Poi mi verrà voglia di inseguire la grandezza e prima di uscire dalla galassia punterò UY Scuti, la stella più glande che sia mai stata scoperta. Velata di polvere, la vedrò apparire solo all’ultimo e so già che verrò sconvolto dalla sua enormità. Se fosse al posto del Sole arriverebbe a occupare l’intera orbita di Giove, facendo apparire il pianeta più grande del Sistema solare un ragazzino poco cresciuto. Sono mai anche solo riuscito a pensare, a qualcosa di tanto grande? L’universo nasconde la grandezza delle cose, rimette i pensieri al loro posto, un ordine di scala. E a questo che servono viaggi, a ordinare le cose secondo la loro grandezza, la loro importanza. Da qui la Terra è solo un piccolo accidente fortunato, uno dei modi che ha usato l’Universo di percepire sé stesso, si dice. Che cos’è la vita di un uomo al cospetto della grandezza di UY Scuci? A questa distanza perfino le divinità si misurano in chilometri, in raggi solari. Poco più di un miliardo di chilometri: ecco quanto sono grandi gli dèi.

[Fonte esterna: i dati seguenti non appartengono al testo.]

(** * fastGHQuad: Gauss-Hermite quadrature rules (src/lib.cpp)

    A shallow embedding of the C++ translation unit [src/lib.cpp] and the
    properties of it that the specification states.

    Conventions of the embedding.
    - [double] is IEEE-754 binary64 with round-to-nearest-even, taken from
      the executable specification [SpecFloat] (precision 53, emax 1024).
    - [int] is 32 bits, [unsigned int] is 32 bits and [long] is 64 bits
      (LP64); they are integers of [Z] whose wrap-around is written out.
      A conversion from [double] to an integer type truncates toward zero;
      out of range it yields what the x86-64 conversion instruction yields.
    - A [std::vector] is a list. An access outside the vector is
      [Undefined]; an allocation of negative size is [Throw].
    - The LAPACK routines [dstevx] and [dgeev] and the libm functions
      [log], [exp], [lgamma], [pow] and [log2] are external: they are
      parameters of the development.
    - Messages written to [Rcpp::Rcout] are diagnostics and are left out. *)

From Stdlib Require Import ZArith List Bool Lia Ascii SpecFloat.
Import ListNotations.
Local Open Scope Z_scope.

(** ** Outcomes of a computation

    A call returns normally ([Ok]), is left by a C++ exception or an R
    error ([Throw]: [std::length_error] or [std::bad_alloc] from a vector
    of negative size, a negative length given to R), or does something the
    language does not define ([Undefined]: an access outside a vector). *)

Inductive result (A : Type) : Type :=
| Ok (a : A)
| Throw
| Undefined.
Arguments Ok {A} a.
Arguments Throw {A}.
Arguments Undefined {A}.

Definition bind {A B} (m : result A) (k : A -> result B) : result B :=
  match m with
  | Ok a => k a
  | Throw => Throw
  | Undefined => Undefined
  end.

Notation "x <- m ;; k" := (bind m (fun x => k))
  (at level 61, m at next level, right associativity).
Notation "' pat <- m ;; k" := (bind m (fun x => match x with pat => k end))
  (at level 61, pat pattern, m at next level, right associativity).

(** ** Machine integers *)

Module MachInt.

Definition INT_MAX : Z := 2147483647.
Definition INT_MIN : Z := -2147483648.
Definition LONG_MAX : Z := 9223372036854775807.
Definition LONG_MIN : Z := -9223372036854775808.

(** Two's complement reduction to [w] bits, signed and unsigned. *)
Definition swrap (w : Z) (z : Z) : Z := (z + 2 ^ (w - 1)) mod 2 ^ w - 2 ^ (w - 1).
Definition uwrap (w : Z) (z : Z) : Z := z mod 2 ^ w.

Definition int_add (a b : Z) : Z := swrap 32 (a + b).
Definition int_sub (a b : Z) : Z := swrap 32 (a - b).
Definition int_mul (a b : Z) : Z := swrap 32 (a * b).

Definition long_mul (a b : Z) : Z := swrap 64 (a * b).

Definition uint_of_int (a : Z) : Z := uwrap 32 a.
Definition uint_add (a b : Z) : Z := uwrap 32 (a + b).
Definition uint_mul (a b : Z) : Z := uwrap 32 (a * b).

End MachInt.
Import MachInt.

Declare Scope int_scope.
Delimit Scope int_scope with int.
Notation "a [+] b" := (int_add a b) (at level 50, left associativity) : int_scope.
Notation "a [-] b" := (int_sub a b) (at level 50, left associativity) : int_scope.
Notation "a [*] b" := (int_mul a b) (at level 40, left associativity) : int_scope.

(** ** Doubles *)

Module Double.

Definition double : Type := spec_float.

Definition prec : Z := 53.
Definition emax : Z := 1024.

Definition add : double -> double -> double := SFadd prec emax.
Definition sub : double -> double -> double := SFsub prec emax.
Definition mul : double -> double -> double := SFmul prec emax.
Definition div : double -> double -> double := SFdiv prec emax.
Definition sqrt : double -> double := SFsqrt prec emax.
Definition opp : double -> double := SFopp.
Definition abs : double -> double := SFabs.
Definition ltb : double -> double -> bool := SFltb.
Definition leb : double -> double -> bool := SFleb.

(** The double nearest to [m * 2^e]. *)
Definition lit (m e : Z) : double := binary_normalize prec emax m e false.

(** Conversion of an integer ([int] or [long]) to [double]. *)
Definition of_Z (z : Z) : double := lit z 0.

Definition zero : double := S754_zero false.
Definition one : double := Eval vm_compute in of_Z 1.
Definition two : double := Eval vm_compute in of_Z 2.
Definition four : double := Eval vm_compute in of_Z 4.
Definition half : double := Eval vm_compute in lit 1 (-1).
(** [M_PI], 0x1.921fb54442d18p+1. *)
Definition M_PI : double := Eval vm_compute in lit 7074237752028440 (-51).
(** [std::numeric_limits<double>::epsilon()], 2^-52. *)
Definition epsilon : double := Eval vm_compute in lit 1 (-52).

Definition is_nan (d : double) : bool :=
  match d with S754_nan => true | _ => false end.

Definition is_finite (d : double) : bool :=
  match d with S754_zero _ | S754_finite _ _ _ => true | _ => false end.

Definition is_zero (d : double) : bool :=
  match d with S754_zero _ => true | _ => false end.

(** Truncation toward zero of a finite double. *)
Definition trunc (d : double) : option Z :=
  match d with
  | S754_zero _ => Some 0
  | S754_finite s m e => Some (cond_Zopp s (Z.shiftl (Zpos m) e))
  | _ => None
  end.

(** [(long) d]: out of range, the x86-64 conversion gives [LONG_MIN]. *)
Definition to_long (d : double) : Z :=
  match trunc d with
  | Some z => if (LONG_MIN <=? z) && (z <=? LONG_MAX) then z else LONG_MIN
  | None => LONG_MIN
  end.

(** [(unsigned int) d]: the low 32 bits of the 64-bit conversion. *)
Definition to_uint (d : double) : Z := uwrap 32 (to_long d).

(** [(int) d]: out of range, the x86-64 conversion gives [INT_MIN]. *)
Definition to_int (d : double) : Z :=
  match trunc d with
  | Some z => if (INT_MIN <=? z) && (z <=? INT_MAX) then z else INT_MIN
  | None => INT_MIN
  end.

(** [std::ceil]. *)
Definition ceil (d : double) : double :=
  match d with
  | S754_finite s m e =>
      if 0 <=? e then d
      else
        let q := Z.shiftl (Zpos m) e in
        let exact := Z.shiftl q (- e) =? Zpos m in
        let z := if s then - q else if exact then q else q + 1 in
        if z =? 0 then S754_zero s else of_Z z
  | _ => d
  end.

End Double.
Import Double.

Declare Scope double_scope.
Delimit Scope double_scope with D.
Notation "a + b" := (Double.add a b) : double_scope.
Notation "a - b" := (Double.sub a b) : double_scope.
Notation "a * b" := (Double.mul a b) : double_scope.
Notation "a / b" := (Double.div a b) : double_scope.
Notation "- a" := (Double.opp a) : double_scope.

(** ** Vectors *)

Abbreviation vec := list.

Definition vget {A} (v : vec A) (i : Z) : result A :=
  if i <? 0 then Undefined
  else match nth_error v (Z.to_nat i) with
       | Some a => Ok a
       | None => Undefined
       end.

Fixpoint list_upd {A} (l : list A) (k : nat) (a : A) : list A :=
  match l, k with
  | [], _ => []
  | _ :: t, O => a :: t
  | h :: t, S k' => h :: list_upd t k' a
  end.

Definition vset {A} (v : vec A) (i : Z) (a : A) : result (vec A) :=
  if (0 <=? i) && (i <? Z.of_nat (length v)) then Ok (list_upd v (Z.to_nat i) a)
  else Undefined.

(** [std::vector<T> v(n)] with [n] an [int]: [n] value-initialised
    elements; a negative [n] becomes a size beyond [max_size()]. *)
Definition valloc {A} (n : Z) (a : A) : result (vec A) :=
  if n <? 0 then Throw else Ok (repeat a (Z.to_nat n)).

(** [v.resize(n)]. *)
Definition vresize {A} (v : vec A) (n : Z) (a : A) : result (vec A) :=
  if n <? 0 then Throw
  else Ok (firstn (Z.to_nat n) v ++ repeat a (Z.to_nat n - length v)).

(** What a routine that is handed [&v[0]] leaves in [v] when it stores the
    values [out] from the first element on. *)
Definition vstore {A} (v out : vec A) : result (vec A) :=
  if (length out <=? length v)%nat then Ok (out ++ skipn (length out) v)
  else Undefined.

(** ** Counted loops *)

Fixpoint for_loop {S} (k : nat) (i : Z) (body : Z -> S -> result S) (s : S) : result S :=
  match k with
  | O => Ok s
  | Datatypes.S k' => s' <- body i s ;; for_loop k' (i + 1) body s'
  end.

(** [for (i = lo; i < hi; i++) body]. *)
Definition for_range {S} (lo hi : Z) (body : Z -> S -> result S) (s : S) : result S :=
  for_loop (Z.to_nat (hi - lo)) lo body s.

(** ** The program *)

(** [buildHermiteJacobi], lines 6-38. *)
Definition buildHermiteJacobi (n : Z) (D E : vec double) : result (vec double * vec double) :=
  D' <- for_range 0 n (fun i D => vset D i zero) D ;;
  E' <- for_range 0 (n [-] 1)%int
          (fun i E => vset E i (sqrt ((of_Z i + one) / two)%D)) E ;;
  Ok (D', E').

(** The value [hermitePoly] computes when its loop counter stays an [int]. *)
Definition hermitePoly_steps (x : double) (k : nat) : double * double * double :=
  fst (Nat.iter k
         (fun '(hnm2, hnm1, hn, i) =>
            let hn := (two * x * hnm1 - two * (of_Z i - one) * hnm2)%D in
            (hnm1, hn, hn, i + 1))
         (one, (two * x)%D, zero, 2)).

(** [hermitePoly], lines 285-313. The loop [for (i = 2; i <= n; i++)] cannot
    leave with [n = INT_MAX]. *)
Definition hermitePoly (x : double) (n : Z) : result double :=
  if n =? 0 then Ok one
  else if n =? 1 then Ok (two * x)%D
  else if n =? INT_MAX then Undefined
  else
    let '(_, _, hn) := hermitePoly_steps x (Z.to_nat (n - 1)) in
    Ok hn.

(** [evalHermitePoly], lines 315-345. [x] is the numeric vector [xR] and
    [n] the integer vector [nR]; an element access does not check its
    index. *)
Definition evalHermitePoly (x : vec double) (n : vec Z) : result (vec double) :=
  let xsize := Z.of_nat (length x) in
  let nsize := Z.of_nat (length n) in
  if nsize =? xsize then
    h <- valloc xsize zero ;;
    for_range 0 xsize
      (fun i h => xi <- vget x i ;; ni <- vget n i ;;
                  v <- hermitePoly xi ni ;; vset h i v) h
  else if xsize >? nsize then
    h <- valloc xsize zero ;;
    for_range 0 xsize
      (fun i h => xi <- vget x i ;; n0 <- vget n 0 ;;
                  v <- hermitePoly xi n0 ;; vset h i v) h
  else
    h <- valloc nsize zero ;;
    for_range 0 nsize
      (fun i h => x0 <- vget x 0 ;; ni <- vget n i ;;
                  v <- hermitePoly x0 ni ;; vset h i v) h.

(** The recursion of lines 247-261 on the workspace of [hermitePolyCoef].
    [work] is a [vector<long>] in column-major order: [work[i + j * n1]],
    with [n1 = n + 1], is the coefficient of [x^j] in [H_i]. The first
    recurrence line is computed in [long], the second in [double] and
    converted back to [long]. *)
Definition hermite_recurrence (n1 : Z) (work : vec Z) : result (vec Z) :=
  work <- vset work 0 (to_long one) ;;
  work <- vset work 1 (to_long zero) ;;
  work <- vset work (1 [+] 1 [*] n1)%int (to_long two) ;;
  for_range 2 n1
    (fun i work =>
       a <- vget work (i [-] 2)%int ;;
       work <- vset work i (long_mul ((-2) [*] (i [-] 1))%int a) ;;
       for_range 1 (i [+] 1)%int
         (fun j work =>
            p <- vget work ((i [-] 1) [+] (j [-] 1) [*] n1)%int ;;
            q <- vget work ((i [-] 2) [+] j [*] n1)%int ;;
            vset work (i [+] j [*] n1)%int
              (to_long (two * of_Z p - two * (of_Z i - one) * of_Z q)%D))
         work)
    work.

(** [hermitePolyCoef] on vectors, lines 222-267. *)
Definition hermitePolyCoef (n : Z) (c : vec double) : result (vec double) :=
  let n1 := (n [+] 1)%int in
  work <- valloc (n1 [*] n1)%int 0 ;;
  work <- for_range 0 (n1 [*] n1)%int (fun i work => vset work i (to_long zero)) work ;;
  if n =? 0 then vset c 0 one
  else if n =? 1 then
    c <- vset c 0 zero ;;
    vset c 1 two
  else
    work <- hermite_recurrence n1 work ;;
    for_range 0 n1
      (fun j c => v <- vget work (n [+] j [*] n1)%int ;; vset c j (of_Z v)) c.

Le altre galassie saranno come sogni di materia luminosa. Andromeda, la galassia a spirale più vicina alla Via Lattea rappresenta il futuro: tra quattro miliardi di anni e mezzo collideranno, dando vita a una grande galassia ellittica. Il suo nome scientifico è M31, un’istituzione nel cielo, visibile anche a occhio nudo nelle notti senza Luna. Poi la Galassia Sombrero e quella del Sigaro e poi Arp 273, due galassie che si danzano intorno, come in un rituale d’accoppiamento. Se mi allontanassi ancora avrei in un colpo d’occhio tutto il Gruppo Locale, come viene chiamato l’ammasso di galassie in cui siamo dentro. Ce ne sono altri, molto più grandi di così. Ammassi e superammassi che si affastellano gli uni sugli altri, come insiemi teorici impossibili anche soltanto da pensare. Sarà difficile andare più in là. Ipoteticamente sarei nello spazio cosmico, pieno di materia oscura, e tutto quello che vedrei sarebbero fasci di luce che mantengono in piedi la struttura cosmica, con il nulla alle spalle.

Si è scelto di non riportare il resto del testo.